02.01 Basic Security - security requirements
security requirements
There are many ways to tacle this but let’s concentrate just on two different views, business view and technological view. Both of them converge and there is quite a lot of references out there.
Business View
Business is mostly interested in this characteristics:
- Who
- What
- When
Who
This is a problem of subject identification which means every interaction whith an application is done by a determined subject who can be a person or another system. This does not mean that all interactions should be mapped to a unique user, it means that every interaction should be mapped to a certain group of users.

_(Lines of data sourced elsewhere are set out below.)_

(* ===== verification/Strings.v ===== *)
(** * Go string functions

    The functions of packages strings and strconv that the services use, on
    ASCII text; RFC 3339 instants and dates; and the texts of PostgreSQL's
    errors. *)
From S2P Require Export Tables.

(** strings.Split with a one-byte separator. *)
Fixpoint split (sep : Ascii.ascii) (s : string) : list string :=
  match s with
  | EmptyString => [EmptyString]
  | String c s' =>
      if Ascii.eqb c sep then EmptyString :: split sep s'
      else match split sep s' with
           | x :: l => String c x :: l
           | [] => [String c EmptyString]
           end
  end.

(** strings.SplitN(s, sep, 2), when the separator occurs. *)
Fixpoint split2 (sep : Ascii.ascii) (s : string) : option (string * string) :=
  match s with
  | EmptyString => None
  | String c s' =>
      if Ascii.eqb c sep then Some (EmptyString, s')
      else option_map (fun xy => (String c (fst xy), snd xy)) (split2 sep s')
  end.

Definition is_space (c : Ascii.ascii) : bool :=
  let n := nat_of_ascii c in ((9 <=? n) && (n <=? 13) || (n =? 32))%nat.

Fixpoint trim_left (s : string) : string :=
  match s with
  | String c s' => if is_space c then trim_left s' else s
  | EmptyString => EmptyString
  end.

Fixpoint trim_right (s : string) : string :=
  match s with
  | EmptyString => EmptyString
  | String c s' =>
      match trim_right s' with
      | EmptyString => if is_space c then EmptyString else String c EmptyString
      | r => String c r
      end
  end.

(** strings.TrimSpace *)
Definition trim_space (s : string) : string := trim_right (trim_left s).

Definition digit (c : Ascii.ascii) : option Z :=
  let n := Z.of_nat (nat_of_ascii c) in
  if (48 <=? n) && (n <=? 57) then Some (n - 48) else None.

Fixpoint digits (acc : Z) (s : string) : option Z :=
  match s with
  | EmptyString => Some acc
  | String c s' => match digit c with Some d => digits (10 * acc + d) s' | None => None end
  end.

(** A decimal number with an optional sign. *)
Definition parse_signed (s : string) : option Z :=
  match s with
  | EmptyString => None
  | String "-"%char EmptyString | String "+"%char EmptyString => None
  | String "-"%char s' => option_map Z.opp (digits 0 s')
  | String "+"%char s' => digits 0 s'
  | _ => digits 0 s
  end.

(** strconv.ParseInt(s, 10, 64) *)
Definition parse_int (s : string) : option Z :=
  match parse_signed s with
  | Some z => if in_int64 z then Some z else None
  | None => None
  end.

(** n, _ := strconv.Atoi(s): 0 when [s] is no number, the nearest int when it is
    out of range. *)
Definition atoi (s : string) : Z :=
  match parse_signed s with
  | Some z => Z.max int64_min (Z.min z int64_max)
  | None => 0
  end.

Example parse_int_plain : parse_int "1700000000" = Some 1700000000.
Proof. reflexivity. Qed.

Example parse_int_overflow : parse_int "9223372036854775808" = None.
Proof. reflexivity. Qed.

Lemma parse_int_range s z : parse_int s = Some z -> int64_min <= z <= int64_max.
Proof.
  unfold parse_int. destruct (parse_signed s) as [z0|]; [|done].
  destruct (in_int64 z0) eqn:R; [|done]. intros [= <-]. by apply in_int64_iff.
Qed.

(** ** ORDER BY a text column *)

(** PostgreSQL's order on texts, which the locale of the database fixes. *)
Class Collation := text_le : string -> string -> bool.

Fixpoint insert_ordered {R} (le : R -> R -> bool) (r : R) (l : list R) : list R :=
  match l with
  | [] => [r]
  | x :: l' => if le r x then r :: l else x :: insert_ordered le r l'
  end.

Definition ordered_by {R} (le : R -> R -> bool) (l : list R) : list R :=
  fold_right (insert_ordered le) [] l.

Lemma insert_ordered_perm {R} (le : R -> R -> bool) r l : Permutation (insert_ordered le r l) (r :: l).
Proof.
  induction l as [|x l IH]; cbn [insert_ordered]; [done|]. destruct (le r x); [done|]. by rewrite IH, perm_swap.
Qed.

Lemma ordered_by_perm {R} (le : R -> R -> bool) (l : list R) : Permutation (ordered_by le l) l.
Proof. induction l as [|x l IH]; cbn [ordered_by fold_right]; [done|]. rewrite insert_ordered_perm. by constructor. Qed.

(** ** Concatenation *)

Lemma string_length_app a b : String.length (a ++ b) = (String.length a + String.length b)%nat.
Proof.
  induction a as [|c a IH]; [done|].
  change (S (String.length (a ++ b)) = S (String.length a + String.length b)). by rewrite IH.
Qed.

Lemma string_app_assoc (a b c : string) : (a ++ b ++ c = (a ++ b) ++ c)%string.
Proof.
  induction a as [|x a IH]; [done|].
  change (String x (a ++ b ++ c) = String x ((a ++ b) ++ c)). by rewrite IH.
Qed.

Lemma string_app_nil_r (a : string) : (a ++ "" = a)%string.
Proof. induction a as [|x a IH]; [done|]. change (String x (a ++ "") = String x a). by rewrite IH. Qed.

Lemma substring_app a t b :
  String.substring (String.length a) (String.length t) (a ++ t ++ b)%string = t.
Proof.
  induction a as [|c a IH]; [|exact IH]. change (String.substring 0 (String.length t) (t ++ b)%string = t).
  induction t as [|c t IH]; [by destruct b|].
  change (String c (String.substring 0 (String.length t) (t ++ b)%string) = String c t). by f_equal.
Qed.

(** * The texts of database errors

    The proposal and auth services recognise a unique violation by searching
    the text of the error. *)
(** The loop over the start positions. *)
Definition contains (s sub : string) : bool :=
  existsb (fun i => String.eqb (String.substring i (String.length sub) s) sub)
    (seq 0 (S (String.length s) - String.length sub)).

(** What the service relies on in the texts of the driver's errors: that of a
    unique violation carries its SQLSTATE. Nothing is known of the others, which
    may quote the parameter they refuse. *)
Class PgErrorText := {
  error_text : dberr -> string;
  unique_text c : contains (error_text (UniqueViolation c)) "23505" = true
}.

(** Texts for the demonstrations. *)
Definition plain_error_text : PgErrorText.
Proof.
  refine {| error_text := fun e => match e with UniqueViolation c => ("23505 " ++ c)%string | _ => "error" end |}.
  intros c. by destruct c.
Defined.

(** INET in PostgreSQL: which texts it accepts, and the host part it shows. *)
Class PgInet := {
  inet_ok : string -> bool;
  inet_host : string -> string
}.

(** * time.Parse(time.RFC3339, s), and dates

    Reading and writing timestamps and dates.

    Go's parser for timestamps, as it behaves: a one-digit hour and a comma
    before the fraction pass, offsets go up to 24:60. Times are nanoseconds
    since 1970. *)
From stdpp Require Import pretty.
#[local] Open Scope Z_scope.

(** getnum: two digits, or one when [fixed] is false. *)
Definition getnum (fixed : bool) (s : string) : option (Z * string) :=
  match s with
  | String a s1 =>
      match digit a with
      | None => None
      | Some x =>
          match s1 with
          | String b s2 =>
              match digit b with
              | Some y => Some (10 * x + y, s2)
              | None => if fixed then None else Some (x, s1)
              end
          | EmptyString => if fixed then None else Some (x, s1)
          end
      end
  | EmptyString => None
  end.

Definition skip (c : Ascii.ascii) (s : string) : option string :=
  match s with
  | String a s' => if Ascii.eqb a c then Some s' else None
  | EmptyString => None
  end.

Definition year4 (s : string) : option (Z * string) :=
  match s with
  | String a (String b (String c (String d s'))) =>
      option_map (fun y => (y, s')) (digits 0 (String a (String b (String c (String d EmptyString)))))
  | _ => None
  end.

Definition in_range (lo hi : Z) (r : option (Z * string)) : option (Z * string) :=
  match r with Some (x, _) => if (lo <=? x) && (x <=? hi) then r else None | None => None end.

(** The digits at the head, and the rest. *)
Fixpoint span_digits (s : string) : list Z * string :=
  match s with
  | String c s' =>
      match digit c with
      | Some x => let (l, rest) := span_digits s' in (x :: l, rest)
      | None => ([], s)
      end
  | EmptyString => ([], EmptyString)
  end.

(** The first nine digits of a fraction, as nanoseconds. *)
Fixpoint nanos (n : nat) (l : list Z) : Z :=
  match n, l with
  | S n', x :: l' => x * 10 ^ Z.of_nat n' + nanos n' l'
  | _, _ => 0
  end.

(** A fraction, when the separator is followed by a digit. *)
Definition fraction (s : string) : Z * string :=
  match s with
  | String c s' =>
      if Ascii.eqb c "."%char || Ascii.eqb c ","%char then
        match span_digits s' with
        | ([], _) => (0, s)
        | (l, rest) => (nanos 9 l, rest)
        end
      else (0, s)
  | EmptyString => (0, s)
  end.

(** The offset in seconds of Z or +hh:mm, with nothing after it. *)
Definition zone (s : string) : option Z :=
  match s with
  | String "Z"%char EmptyString => Some 0
  | String sign s1 =>
      match in_range 0 24 (getnum true s1) with
      | Some (hh, s2) =>
          match skip ":"%char s2 with
          | Some s3 =>
              match in_range 0 60 (getnum true s3) with
              | Some (mm, EmptyString) =>
                  let off := (hh * 60 + mm) * 60 in
                  if Ascii.eqb sign "+"%char then Some off
                  else if Ascii.eqb sign "-"%char then Some (- off) else None
              | _ => None
              end
          | None => None
          end
      | None => None
      end
  | EmptyString => None
  end.

Definition is_leap (y : Z) : bool := (y mod 4 =? 0) && (negb (y mod 100 =? 0) || (y mod 400 =? 0)).

Definition days_in (m y : Z) : Z :=
  if m =? 2 then if is_leap y then 29 else 28
  else if (m =? 4) || (m =? 6) || (m =? 9) || (m =? 11) then 30 else 31.

(** Days since 1970-01-01 in the proleptic Gregorian calendar. *)
Definition days_from_civil (y m d : Z) : Z :=
  let y := if m <=? 2 then y - 1 else y in
  let yoe := y mod 400 in
  let doy := (153 * (if m <=? 2 then m + 9 else m - 3) + 2) / 5 + d - 1 in
  y / 400 * 146097 + (yoe * 365 + yoe / 4 - yoe / 100 + doy) - 719468.

Definition obind {A B} (o : option A) (f : A -> option B) : option B :=
  match o with Some a => f a | None => None end.

Definition parse_rfc3339 (s : string) : option Z :=
  obind (year4 s) (fun '(y, s) =>
  obind (skip "-"%char s) (fun s =>
  obind (in_range 1 12 (getnum true s)) (fun '(mo, s) =>
  obind (skip "-"%char s) (fun s =>
  obind (getnum true s) (fun '(d, s) =>
  obind (skip "T"%char s) (fun s =>
  obind (in_range 0 23 (getnum false s)) (fun '(h, s) =>
  obind (skip ":"%char s) (fun s =>
  obind (in_range 0 59 (getnum true s)) (fun '(mi, s) =>
  obind (skip ":"%char s) (fun s =>
  obind (in_range 0 59 (getnum true s)) (fun '(sec, s) =>
  let (ns, s) := fraction s in
  obind (zone s) (fun off =>
  if (d <? 1) || (days_in mo y <? d) then None
  else Some ((days_from_civil y mo d * 86400 + h * 3600 + mi * 60 + sec - off) * 1000000000 + ns))))))))))))).

Example rfc_epoch : parse_rfc3339 "1970-01-01T00:00:00Z" = Some 0.
Proof. reflexivity. Qed.

Example rfc_leap_day : parse_rfc3339 "2024-02-29T12:30:00.5+02:00" = Some 1709202600500000000.
Proof. vm_compute. reflexivity. Qed.

Example rfc_no_leap_day : parse_rfc3339 "2023-02-29T12:30:00Z" = None.
Proof. vm_compute. reflexivity. Qed.

(** ** Dates *)

(** time.Parse("2006-01-02", s), as a day. *)
Definition parse_date (s : string) : option Z :=
  obind (year4 s) (fun '(y, s) =>
  obind (skip "-"%char s) (fun s =>
  obind (in_range 1 12 (getnum true s)) (fun '(mo, s) =>
  obind (skip "-"%char s) (fun s =>
  obind (getnum true s) (fun '(d, s) =>
  match s with
  | EmptyString => if (d <? 1) || (days_in mo y <? d) then None else Some (days_from_civil y mo d)
  | _ => None
  end))))).

(** The year, month and day of a day, in the proleptic Gregorian calendar. *)
Definition civil_from_days (z : Z) : Z * Z * Z :=
  let z := z + 719468 in
  let era := z / 146097 in
  let doe := z mod 146097 in
  let yoe := (doe - doe / 1460 + doe / 36524 - doe / 146096) / 365 in
  let doy := doe - (365 * yoe + yoe / 4 - yoe / 100) in
  let mp := (5 * doy + 2) / 153 in
  let d := doy - (153 * mp + 2) / 5 + 1 in
  let m := if mp <? 10 then mp + 3 else mp - 9 in
  ((if m <=? 2 then yoe + era * 400 + 1 else yoe + era * 400), m, d).

(** At least [width] digits, with leading zeros. *)
Fixpoint padded (width : nat) (z : Z) : string :=
  match width with
  | O => ""
  | S w => (padded w (z / 10) ++ String (Ascii.ascii_of_nat (48 + Z.to_nat (z mod 10))) "")%string
  end.

(** t.Format("2006-01-02"), for the years 0 to 9999. *)
Definition format_date (day : Z) : string :=
  let '(y, m, d) := civil_from_days day in
  (padded 4 y ++ "-" ++ padded 2 m ++ "-" ++ padded 2 d)%string.

Example format_leap : format_date 19782 = "2024-02-29".
Proof. vm_compute. reflexivity. Qed.

(** t.Format(time.RFC3339) in UTC, for the years 0 to 9999. *)
Definition format_rfc3339 (t : Z) : string :=
  let s := t / 1000000000 in
  let sec := s mod 86400 in
  (format_date (s / 86400) ++ "T" ++ padded 2 (sec / 3600) ++ ":" ++ padded 2 (sec / 60 mod 60) ++ ":" ++
   padded 2 (sec mod 60) ++ "Z")%string.

Example format_epoch : format_rfc3339 1709210096789000000 = "2024-02-29T12:34:56Z".
Proof. vm_compute. reflexivity. Qed.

For example an internet facing application can have both registered users and anonymous users. Business dictates how to treat both kinds of users and that prompts us to the next characteristic
What
What a determined user can do is where most projects fail while defining security constraints. Heere we use the ‘verbs’ that are available in our -/ systems, verbs that allow us to interact with it in combination with ‘who’ and with the entities defined in our domain
- Who can do ‘verb’ with ‘entity’
- Anonymus can read/see/query Catalogue
- Data Enterer can register new Catalogue
- SomeOtherRole can update existing Catalogue
That should give basic rules but there is another dimension to this. Here we are defining roles and actions by entity but it is also common to have restrictions on a subset of entities. Consider this:
- Data Enterer can Publish Catalogues which he Created
Thus there is a need to track ‘who’ acted on ‘something’ in order to filter available actions and restrict users that do not conform to said rule.